'Harmful' scolding just lays down the law on student behaviour

PUBLISHED : Saturday, 02 June, 2001, 12:00am
UPDATED : Saturday, 02 June, 2001, 12:00am

I read Pauline Bunce's criticism of scolding as a punishment which she claimed was harmful to 'the physical and mental well-being of students and teachers' (Education Post, May 19). She offered no evidence, but recommended a 'descending scale of punishment options' consisting of 'detention followed by a five-point penalty' before calling the parents.

With respect to Ms Bunce, her ignorance of aversive punishment is complete and absolute. Conclusive evidence has been gathered over the past 30 years that a single brief punishment can be profoundly useful in modifying behaviour providing it is sufficiently intense and clearly linked to the offence with minimal delay. Punishment in a gradual manner induces tolerance, greatly increasing the intensity needed to abolish an unwanted behaviour.

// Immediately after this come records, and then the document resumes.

(** [walkDir] against the visits of the walk. *)
Lemma walkDir_result cr env (d : DirEntry) :
  callable cr →
  ∀ (path : string) configs stats,
    result (walkDir zero cr env path d configs stats) =
    Returns (steps zero cr env (walk_visits env path d) configs stats).
Proof.
  intros Hc. induction d as [name isDir info dirs readErr IH] using DirEntry_tree_ind.
  intros path configs stats.
  rewrite walkDir_unfold. cbv zeta.
  rewrite result_bind, walkFn_entry by exact Hc.
  change (walk_visits env path (mkDirEntry name isDir info (dirs, readErr)))
    with (if isDir then
            match readErr with Some err => [visit_error path err] | None => [] end
            ++ entries_visits env path dirs
          else [visit_file (filepath_Dir env path)
                           (mkDirEntry name isDir info (dirs, readErr))]).
  simpl de_IsDir. destruct isDir; simpl negb.
  - cbv iota. mstep. destruct readErr as [err|].
    + rewrite walkFn_error by exact Hc. simpl.
      destruct (strictMode cr); [reflexivity|].
      by apply walkEntries_result.
    + mstep. simpl. by apply walkEntries_result.
  - simpl.
    destruct (entry_step zero cr env (filepath_Dir env path) _ configs stats)
      as [[[e|] c] s]; reflexivity.
Qed.

Lemma scanRecursive_result cr env (dirPath : string) configs stats :
  callable cr →
  result (scanRecursive zero cr env dirPath configs stats) =
  Returns (steps zero cr env (root_visits env dirPath) configs stats).
Proof.
  intros Hc. unfold scanRecursive, WalkDir, root_visits. mstep.
  destruct (os_Lstat env dirPath) as [info|err].
  - by apply walkDir_result.
  - rewrite walkFn_error by exact Hc. simpl.
    destruct (strictMode cr); reflexivity.
Qed.

End Scanner.

(** ** The scan as a function of its visits *)

Section Visits.

Context {tables : UnicodeTables} {T : Type}.
Variable zero : T.
Implicit Types (cr : ConfigReader T) (env : Env) (entry : DirEntry)
  (configs : gmap string T) (stats : scanStats) (vs : list visit).

Lemma loads_app cr env (l1 l2 : list visit) :
  loads zero cr env (l1 ++ l2) = loads zero cr env l1 ++ loads zero cr env l2.
Proof. unfold loads. apply omap_app. Qed.

Lemma errors_inc_skipped stats : errors (inc_skipped stats) = errors stats.
Proof. reflexivity. Qed.

Lemma errors_inc_processed stats : errors (inc_processed stats) = errors stats.
Proof. reflexivity. Qed.

(** Lenient mode: every visit is made, the values that were read are
    stored in turn, and each failure is counted. *)
Lemma steps_lenient cr env vs configs stats :
  strictMode cr = false →
  ∃ stats',
    steps zero cr env vs configs stats =
      (None, store_all (loads zero cr env vs) configs, stats') ∧
    errors stats' = add_wrapped (errors stats) (length (failures zero cr env vs)).
Proof.
  intros Hs. revert configs stats.
  induction vs as [|v vs IH]; intros configs stats.
  - exists stats. split; reflexivity.
  - destruct v as [|dir entry|path err]; simpl.
    + destruct (IH configs (inc_skipped stats)) as (s' & -> & He).
      exists s'. split; [reflexivity | exact He].
    + unfold entry_step. rewrite Hs.
      destruct (failure zero cr env dir entry) as [e|] eqn:Hf.
      * rewrite (failure_excludes_loaded _ _ _ _ _ _ Hf).
        destruct (IH configs (inc_skipped (inc_errors stats))) as (s' & -> & He).
        exists s'. split; [reflexivity|].
        rewrite He. simpl. apply add_wrapped_S.
      * destruct (loaded zero cr env dir entry) as [[name cfg]|].
        -- destruct (IH (<[name:=cfg]> configs) (inc_processed stats))
             as (s' & Hst & He).
           exists s'. destruct (configs !! name); rewrite Hst; split; auto.
        -- destruct (IH configs (inc_skipped stats)) as (s' & -> & He).
           exists s'. split; [reflexivity | exact He].
    + rewrite Hs.
      destruct (IH configs (inc_errors stats)) as (s' & -> & He).
      exists s'. split; [reflexivity|].
      rewrite He. simpl. apply add_wrapped_S.
Qed.

(** Strict mode: clean visits are stored and the scan goes on. *)
Lemma steps_clean cr env (pre rest : list visit) configs stats :
  callable cr → clean zero cr env pre configs →
  ∃ stats',
    steps zero cr env (pre ++ rest) configs stats =
    steps zero cr env rest (store_all (loads zero cr env pre) configs) stats'.
Proof.
  intros Hc. revert configs stats.
  induction pre as [|v pre IH]; intros configs stats (Hall & Hnd & Hfresh).
  - exists stats. reflexivity.
  - apply Forall_cons in Hall as [Hv Hall].
    destruct v as [|dir entry|path err]; simpl in *; [| |contradiction].
    + apply IH. split; [exact Hall | split; assumption].
    + unfold entry_step. rewrite Hv.
      destruct (entry_ends zero cr env dir entry Hc) as [[e He]|[[name cfg] Hl]];
        [congruence|].
      unfold loads in *. simpl in *. rewrite Hl in *. simpl in *.
      apply NoDup_cons in Hnd as [Hnotin Hnd].
      rewrite (Hfresh name) by (left).
      apply IH. split; [exact Hall|]. split; [exact Hnd|].
      intros k Hk. rewrite lookup_insert_ne.
      * apply Hfresh. by right.
      * intros <-. exact (Hnotin Hk).
Qed.

Lemma store_all_app (l1 l2 : list (string * T)) configs :
  store_all (l1 ++ l2) configs = store_all l2 (store_all l1 configs).
Proof. unfold store_all. apply fold_left_app. Qed.

Lemma store_all_lookup_notin (l : list (string * T)) configs (k : string) :
  k ∉ l.*1 → store_all l configs !! k = configs !! k.
Proof.
  revert configs. induction l as [|[k' v'] l IH]; intros configs Hk; simpl.
  - reflexivity.
  - rewrite IH by (intros H; apply Hk; by right).
    apply lookup_insert_ne. intros ->. apply Hk. by left.
Qed.

(** The last value stored under a name is the one the map holds. *)
Lemma store_all_last (l1 l2 : list (string * T)) configs (k : string) (v : T) :
  k ∉ l2.*1 → store_all (l1 ++ (k, v) :: l2) configs !! k = Some v.
Proof.
  intros Hk. rewrite store_all_app. simpl.
  rewrite store_all_lookup_notin by exact Hk. apply lookup_insert_eq.
Qed.

(** Only stored names are added to the map. *)
Lemma store_all_lookup_Some (l : list (string * T)) configs (k : string) (v : T) :
  store_all l configs !! k = Some v → (k, v) ∈ l ∨ configs !! k = Some v.
Proof.
  revert configs. induction l as [|[k' v'] l IH]; intros configs H; simpl in *.
  - by right.
  - apply IH in H as [H|H]; [left; by right|].
    destruct (decide (k' = k)) as [->|Hne].
    + rewrite lookup_insert_eq in H. injection H as ->. left. by left.
    + rewrite lookup_insert_ne in H by exact Hne. by right.
Qed.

Ms Bunce wrote critically of a 'Miss Wu' as someone who scolded. Her method is brief, intense and 100 per cent successful in restoring respect for legitimate adult authority after a challenge. It is a healthy process which the child must lose decisively to avoid escalation. She achieves this quickly and informally, with minimal resources. She also deters other would-be offenders and minimises future conflict. Used fairly and judiciously this process is to her pupils' advantage in the long term.

Ms Bunce's resource-intensive strategy is designed specifically to escalate to the level of removal from the classroom and to encourage others to follow the example.

Statistically, Miss Wu's straightened pupils have a far higher probability of finishing school with a qualification and self-esteem built on competency and achievement than Ms Bunce's overindulged, overprotected little Johnnies. They have learned that there are no significant short-term consequences for their actions that can be imposed upon them by adult authority.

Britain has recently officially acknowledged that school discipline problems have reached a record high, teachers are leaving faster than they can be replaced and parents are deserting public schools for private ones.

Teenage pregnancies, sexually transmitted diseases, delinquency and violent crime are at or near record highs. Maybe Ms Bunce should take notes from Miss Wu, who apparently does her kids a favour, rather than try to advise.